Top of RECORDS SHOWN

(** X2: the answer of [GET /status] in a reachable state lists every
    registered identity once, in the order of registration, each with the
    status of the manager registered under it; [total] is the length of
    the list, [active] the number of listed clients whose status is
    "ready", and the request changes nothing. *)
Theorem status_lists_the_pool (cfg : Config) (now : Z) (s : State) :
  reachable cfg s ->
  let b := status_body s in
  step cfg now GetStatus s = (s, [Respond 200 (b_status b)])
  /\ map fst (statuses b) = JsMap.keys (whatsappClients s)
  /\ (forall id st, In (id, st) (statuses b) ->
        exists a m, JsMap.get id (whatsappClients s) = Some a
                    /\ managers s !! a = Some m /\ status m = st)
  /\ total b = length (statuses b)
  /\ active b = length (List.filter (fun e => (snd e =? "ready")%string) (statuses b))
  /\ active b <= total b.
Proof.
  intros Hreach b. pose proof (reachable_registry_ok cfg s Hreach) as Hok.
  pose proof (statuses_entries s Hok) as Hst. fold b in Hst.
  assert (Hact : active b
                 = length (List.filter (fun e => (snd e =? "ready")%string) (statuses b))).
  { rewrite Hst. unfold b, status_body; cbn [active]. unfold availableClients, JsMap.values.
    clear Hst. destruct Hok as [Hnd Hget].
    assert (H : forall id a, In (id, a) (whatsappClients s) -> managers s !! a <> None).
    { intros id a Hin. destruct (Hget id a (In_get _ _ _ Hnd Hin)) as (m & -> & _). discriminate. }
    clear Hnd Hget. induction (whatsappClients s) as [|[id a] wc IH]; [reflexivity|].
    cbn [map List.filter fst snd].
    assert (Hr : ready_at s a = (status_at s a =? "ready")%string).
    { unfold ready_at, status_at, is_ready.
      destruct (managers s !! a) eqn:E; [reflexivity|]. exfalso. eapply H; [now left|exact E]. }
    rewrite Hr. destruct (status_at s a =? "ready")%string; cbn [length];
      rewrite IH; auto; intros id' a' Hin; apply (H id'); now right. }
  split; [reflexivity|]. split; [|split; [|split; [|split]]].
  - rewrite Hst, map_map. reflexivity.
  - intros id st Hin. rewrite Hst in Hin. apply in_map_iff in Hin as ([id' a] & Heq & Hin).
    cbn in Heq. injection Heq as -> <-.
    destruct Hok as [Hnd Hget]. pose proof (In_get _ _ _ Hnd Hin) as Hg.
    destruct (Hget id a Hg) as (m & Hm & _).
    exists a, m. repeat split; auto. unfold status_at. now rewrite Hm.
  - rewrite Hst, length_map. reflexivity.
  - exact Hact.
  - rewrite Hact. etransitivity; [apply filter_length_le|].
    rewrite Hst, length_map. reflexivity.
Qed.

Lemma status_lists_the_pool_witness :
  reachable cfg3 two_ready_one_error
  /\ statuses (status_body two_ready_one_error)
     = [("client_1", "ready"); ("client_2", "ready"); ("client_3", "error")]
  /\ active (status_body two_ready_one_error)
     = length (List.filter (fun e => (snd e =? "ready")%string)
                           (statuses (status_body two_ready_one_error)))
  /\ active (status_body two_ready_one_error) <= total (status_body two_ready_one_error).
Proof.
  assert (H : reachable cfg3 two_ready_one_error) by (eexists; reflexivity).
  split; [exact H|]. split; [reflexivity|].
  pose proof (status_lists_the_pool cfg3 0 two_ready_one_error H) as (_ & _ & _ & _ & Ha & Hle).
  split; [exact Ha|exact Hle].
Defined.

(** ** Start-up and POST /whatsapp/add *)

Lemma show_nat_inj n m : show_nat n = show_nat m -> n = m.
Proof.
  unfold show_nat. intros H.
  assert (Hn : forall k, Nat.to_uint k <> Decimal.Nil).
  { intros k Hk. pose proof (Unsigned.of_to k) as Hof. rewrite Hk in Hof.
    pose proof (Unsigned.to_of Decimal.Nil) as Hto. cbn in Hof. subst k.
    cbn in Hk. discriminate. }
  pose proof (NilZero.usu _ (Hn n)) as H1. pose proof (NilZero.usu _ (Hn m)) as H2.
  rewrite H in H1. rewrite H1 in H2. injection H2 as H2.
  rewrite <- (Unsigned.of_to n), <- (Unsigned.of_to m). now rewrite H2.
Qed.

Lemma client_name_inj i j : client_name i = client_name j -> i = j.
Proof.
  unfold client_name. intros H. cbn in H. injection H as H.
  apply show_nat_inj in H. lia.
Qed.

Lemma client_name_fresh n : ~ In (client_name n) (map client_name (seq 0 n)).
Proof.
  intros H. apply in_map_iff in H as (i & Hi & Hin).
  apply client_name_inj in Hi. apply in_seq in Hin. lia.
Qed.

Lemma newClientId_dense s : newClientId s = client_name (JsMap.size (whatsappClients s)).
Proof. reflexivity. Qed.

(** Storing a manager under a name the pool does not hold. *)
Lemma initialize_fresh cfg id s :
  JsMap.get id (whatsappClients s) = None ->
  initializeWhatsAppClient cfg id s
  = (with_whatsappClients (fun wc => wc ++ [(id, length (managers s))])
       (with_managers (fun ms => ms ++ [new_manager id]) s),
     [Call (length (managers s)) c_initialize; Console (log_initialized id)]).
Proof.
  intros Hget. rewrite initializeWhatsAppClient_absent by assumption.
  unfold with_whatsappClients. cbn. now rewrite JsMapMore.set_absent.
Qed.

Bottom of RECORDS SHOWN
Top of RECORDS SHOWN

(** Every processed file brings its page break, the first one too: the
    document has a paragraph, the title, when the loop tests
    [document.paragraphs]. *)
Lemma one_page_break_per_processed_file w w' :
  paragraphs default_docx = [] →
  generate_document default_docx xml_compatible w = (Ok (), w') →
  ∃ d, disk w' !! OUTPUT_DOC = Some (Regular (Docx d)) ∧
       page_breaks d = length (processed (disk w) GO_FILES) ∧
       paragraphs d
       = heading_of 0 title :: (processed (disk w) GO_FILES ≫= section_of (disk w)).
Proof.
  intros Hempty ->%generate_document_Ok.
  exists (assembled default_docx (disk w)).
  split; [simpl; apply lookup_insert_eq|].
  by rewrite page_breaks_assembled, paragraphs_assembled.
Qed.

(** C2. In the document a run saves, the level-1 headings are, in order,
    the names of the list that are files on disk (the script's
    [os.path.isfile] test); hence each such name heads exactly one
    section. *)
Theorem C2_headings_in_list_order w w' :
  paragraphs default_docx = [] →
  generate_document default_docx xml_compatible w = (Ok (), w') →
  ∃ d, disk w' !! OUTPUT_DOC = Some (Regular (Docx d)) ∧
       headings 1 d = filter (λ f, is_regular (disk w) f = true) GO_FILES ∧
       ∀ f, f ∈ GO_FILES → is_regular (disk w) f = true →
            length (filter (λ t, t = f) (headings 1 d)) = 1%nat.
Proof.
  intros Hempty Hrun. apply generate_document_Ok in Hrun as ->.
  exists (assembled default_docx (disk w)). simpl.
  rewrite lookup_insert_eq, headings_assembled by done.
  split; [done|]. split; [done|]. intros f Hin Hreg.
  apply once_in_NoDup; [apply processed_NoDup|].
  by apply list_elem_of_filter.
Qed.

Bottom of RECORDS SHOWN

WORK TO BE COMPLETED = Every line above with the word "title" is to be copied out.

RESPONSE =
    document has a paragraph, the title, when the loop tests
       = heading_of 0 title :: (processed (disk w) GO_FILES ≫= section_of (disk w)).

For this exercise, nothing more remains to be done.